At least 49 people are sick and 11 have been hospitalized in seven states after consuming Townsend Farms Organic Anti-Oxidant Blend mix sold nationally at Costco and Harris Teeter stores, according to the Centers for Disease Control and Prevention.
The states include Colorado, New Mexico, Nevada, Arizona, Utah, Hawaii, and California.
People who consumed the product can avoid illness by receiving injections of immune globulin or hepatitis A vaccine within two weeks of eating the potentially tainted product, health officials said.
Officials at Townsend Farms, of Fairview, Ore., issued a voluntary recall of certain lots of the frozen product early Tuesday, four days after CDC and Food and Drug Administration officials urged retailers and consumers to avoid it.
“At this time, hepatitis A has not been found in the product, but Townsend Farms is taking this precautionary action in consultation with the FDA as the investigation continues,” said a statement from Mike and Margaret Townsend, the firm’s president and vice president.
The fruit mix includes pomegranate seeds from Turkey, as well as other produce from the U.S., Argentina and Chile. The company is recalling 3-pound bags sold at Costco of Townsend Farms Organic Antioxidant Blend with UPC 0 78414 404448, with a BEST BUY code T012415 sequentially through T053115, followed by a letter. The company is also recalling 10-ounce bags of Harris Teeter Organic Antioxidant Berry Blend UPC 072036 70463 4, with lot codes of T041613E and T0401613C and a Best Buy code of 101614.
Costco officials have notified more than 250,000 consumers who bought the product, according to Craig Wilson, the firm’s vice president for food safety. And at least a few victims who developed hepatitis A have sued Costco and Townsend Farms in the wake of the outbreak. Harris Teeter also notified shoppers via phone calls linked to shopper loyalty cards, a spokeswoman said.
That includes Lynda Brackenridge, 51, of Lakewood, Calif., a massage therapist who said she’s been buying the Townsend Farms frozen berry mix for five months and eating it most days with yogurt.
“I like organic mixed berries. It sounded like it was a healthy, good thing to have,” said Brackenridge, who has been hospitalized since Friday at Long Beach Memorial Hospital with acute hepatitis A infection. “It was my morning breakfast.”
Houston food safety law firm Simon & Luke, with co-counsel Gomez & Iagmin, filed a lawsuit Monday in Los Angeles County Superior Court. Brackenridge first fell ill on May 22.
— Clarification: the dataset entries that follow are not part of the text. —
(* ===== verification/JsonStream.v ===== *)
(** * Json values in streams (the global functions of jsoncpp.cpp)

    A stream is the bytes to read, or those written.  What [operator<<] writes,
    [operator>>] reads back. *)
From Stdlib Require Import ZArith Ascii String Lia.
From stdpp Require Import base tactics list gmap.
From S2P Require Import Prelude CLib CDouble JsonValue JsonNotes JsonReader JsonReaderProofs JsonWriter.
From S2P Require Import JsonGrammar JsonGap JsonParseProofs JsonPrintProofs JsonWriterProofs.

#[local] Open Scope Z_scope.

(** [parseFromStream(fact, sin, root, errs)] with a builder's settings: all of
    the stream is read into a string, which is parsed. *)
Definition parseFromStream (fact : Value) (sin : bytes) (root : Value) : outcome (bool * Value * bytes) :=
  '(collectComments, features) ← newCharReader fact;
  OurCharReader_parse (c_str sin) (length sin) features collectComments root.

(** [sin >> root] *)
Definition operator_in (sin : bytes) (root : Value) : outcome Value :=
  b ← CharReaderBuilder_setDefaults VNull;
  '(ok, root, errs) ← parseFromStream b sin root;
  if negb ok then Throw ExRuntime else Ok root.

(** [sout << root]: what is appended. *)
Definition operator_out (notes : Notes) (root : Value) : outcome bytes :=
  builder ← StreamWriterBuilder_setDefaults VNull;
  writer ← newStreamWriter builder;
  write writer notes root.

(** [toStyledString()] *)
Definition toStyledString (notes : Notes) (root : Value) : outcome bytes :=
  let out := if hasComment [] commentBefore notes then [LF] else [] in
  text ← writeString_noted notes root;
  Ok ((out ++ text) ++ [LF]).

Lemma operator_in_null sin :
  operator_in sin VNull = ('(ok, root, _) ← parse_json sin; if negb ok then Throw ExRuntime else Ok root).
Proof.
  unfold operator_in, parse_json, parseFromStream.
  destruct (CharReaderBuilder_setDefaults VNull) as [b| | |]; [|done..]. run.
  by destruct (newCharReader b) as [[cc f]| | |].
Qed.

(** What is written to a stream, comments and all, is read back from it, also
    behind blanks and other comments; so is the styled string. *)
Lemma streams_round_trip d v notes :
  printable d v -> (d <= 999)%nat -> line_comments notes ->
  exists text styled, operator_out notes v = Ok text /\ toStyledString notes v = Ok styled /\
    (forall w, gap w -> size (w ++ text) < 2 ^ 29 -> operator_in (w ++ text) VNull = Ok v) /\
    (size styled < 2 ^ 29 -> operator_in styled VNull = Ok v).
Proof.
  intros Hv Hd Hn.
  assert (printable_comments default_writer notes) as Hp by (right; split; [done|by left]).
  destruct (built_document default_writer notes default_prints Hp d v Hv) as (text & E & u1 & t & u2 & H1 & Ht & H2 & ->);
    [by left|].
  rewrite <- writeString_defaults in E. set (out := if hasComment [] commentBefore notes then [LF] else []).
  exists (u1 ++ t ++ u2), ((out ++ u1 ++ t ++ u2) ++ [LF]).
  split_and!; [exact E|unfold toStyledString; rewrite E; by run|intros w Hw Hs|intros Hs];
    rewrite operator_in_null, (document_parses d v); try done.
  - exists (w ++ u1), t, u2. split_and!; [by apply gap_app|done..|]. by rewrite <- !app_assoc.
  - exists (out ++ u1), t, (u2 ++ [LF]).
    split_and!; [|done|by apply gap_ends, gap_end_newline; [|constructor]|by rewrite <- !app_assoc].
    apply blank_gap; [unfold out; destruct (hasComment _ _ _); by repeat constructor|done].
Qed.

(** A text with comments between its tokens can be read and written again: with
    the comments the reader has given to the values (JsonComments.v says which),
    what [operator<<] writes is read back as the same value. *)
Lemma commented_text_rewritten d v text :
  document d v text -> printable d v -> (d <= 999)%nat -> size text < 2 ^ 29 ->
  exists s written,
    OurReader_parse (c_str text) (length text) default_features true VNull ∅ = Ok (true, v, s) /\
    errors_ s = [] /\ operator_out (notes_ s) v = Ok written /\
    (size written < 2 ^ 29 -> parse_json written = Ok (true, v, [])).
Proof.
  intros Hdoc Hv Hdepth Hsize.
  destruct (document_read d v text Hdoc Hdepth Hsize) as (s & E & He & Hn).
  destruct (built_document default_writer (notes_ s) default_prints) with (d := d) (v := v)
    as (written & Ew & Hw); [right; by split; [|left]|done|by left|].
  rewrite <- writeString_defaults in Ew. exists s, written. split_and!; [done..|exact Ew|].
  intros Hs. by apply (document_parses d).
Qed.

(** A list with a comment in front of it, one behind its only element and one
    behind the list. *)
Definition commented_list : bytes :=
  bs "//x" ++ LF :: bs "[" ++ bs "1" ++ bs "/*y*/" ++ bs "]" ++ bs "//z".

Lemma commented_list_document : document 1 (array_of [VInt 1]) commented_list.
Proof.
  assert (forall c, c <> LF -> LF ∉ [c]) as Hl by (intros c Hc; apply not_elem_of_cons; split; [done|apply not_elem_of_nil]).
  assert (forall c, c <> CR -> CR ∉ [c]) as Hr by (intros c Hc; apply not_elem_of_cons; split; [done|apply not_elem_of_nil]).
  exists (bs "//x" ++ [LF]), (bs "[" ++ ([] ++ bs "1" ++ bs "/*y*/") ++ bs "]"), (bs "//z"). split_and!.
  - apply (gap_comment [] (bs "//x" ++ [LF]) []); [constructor| |auto with reflector].
    apply (comment_line (bs "x") [LF]); [by apply Hl|by apply Hr|by left].
  - apply sp_array, el_last; [auto with reflector| |].
    + apply (sp_int 0 (bs "1")); [split; [by repeat constructor|done]|vm_compute; discriminate].
    + apply (gap_comment [] (bs "/*y*/") []); [constructor|apply (comment_c (bs "y")), short_unclosed|auto with reflector].
  - apply (gap_end_line [] (bs "z")); [constructor|by apply Hl|by apply Hr].
  - reflexivity.
Qed.

(** The list as it is written again: all comments are there, each where it
    was. *)
Example commented_list_again :
  ('(_, v, s) ← OurReader_parse (c_str commented_list) (length commented_list) default_features true VNull ∅;
   operator_out (notes_ s) v)
  = Ok (bs "//x" ++ LF :: bs "[" ++ LF :: "009"%char :: bs "1 /*y*/" ++ LF :: bs "] //z").
Proof. vm_compute. reflexivity. Qed.

(** The comment in [parseFromStream] says that no null-terminator is needed.
    For the position of an error behind a last carriage return, the reader
    looks at the byte behind the text. *)
Example terminator_is_read :
  OurCharReader_parse (bs "[" ++ [CR]) 2 default_features true VNull = UB OutOfBounds /\
  operator_in (bs "[" ++ [CR]) VNull = Throw ExRuntime.
Proof. split; vm_compute; reflexivity. Qed.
Marler Clark, a Seattle food safety law firm, planned to file lawsuits Monday and Tuesday in San Diego County Superior Court on behalf of Christine Favero, a San Diego woman who developed symptoms of hepatitis A on May 19, and a class action suit on behalf of people who had to receive hepatitis A vaccinations after eating the frozen berry mix.
Nineteen of 25 patients interviewed so far recalled eating the Townsend Farms product, CDC officials said.
Lab tests from two patients indicate that the outbreak strain of hepatitis A is genotype 1B, a strain rarely seen in the Americas but found in North Africa and the Middle East regions. The genotype was identified in a 2012 outbreak in British Columbia last year linked to a frozen berry blend made with pomegranate seeds from Egypt and in an outbreak this year in Europe tied to frozen berries, the CDC said.
Hepatitis A infections are caused by fecal transmission and typically occur when an infected food handler prepares food without appropriate hand hygiene. Food can also become contaminated with the virus, as is suspected in this outbreak.
Hepatitis A causes liver inflammation and can show up with mild to severe symptoms including fatigue, fever, abdominal pain, dark urine and jaundice. In rare cases, the infection can cause liver failure.
“Hepatitis A won’t kill you, but it will make you feel like you want to die,” said Dr. Sharon Orrange, at Keck Medical Center and the University of Southern California. “We can prevent the illness in people who have been exposed, but they must be vaccinated in the two-week period after exposure. If received within two weeks, the vaccine is up to 90 percent effective in preventing illness.”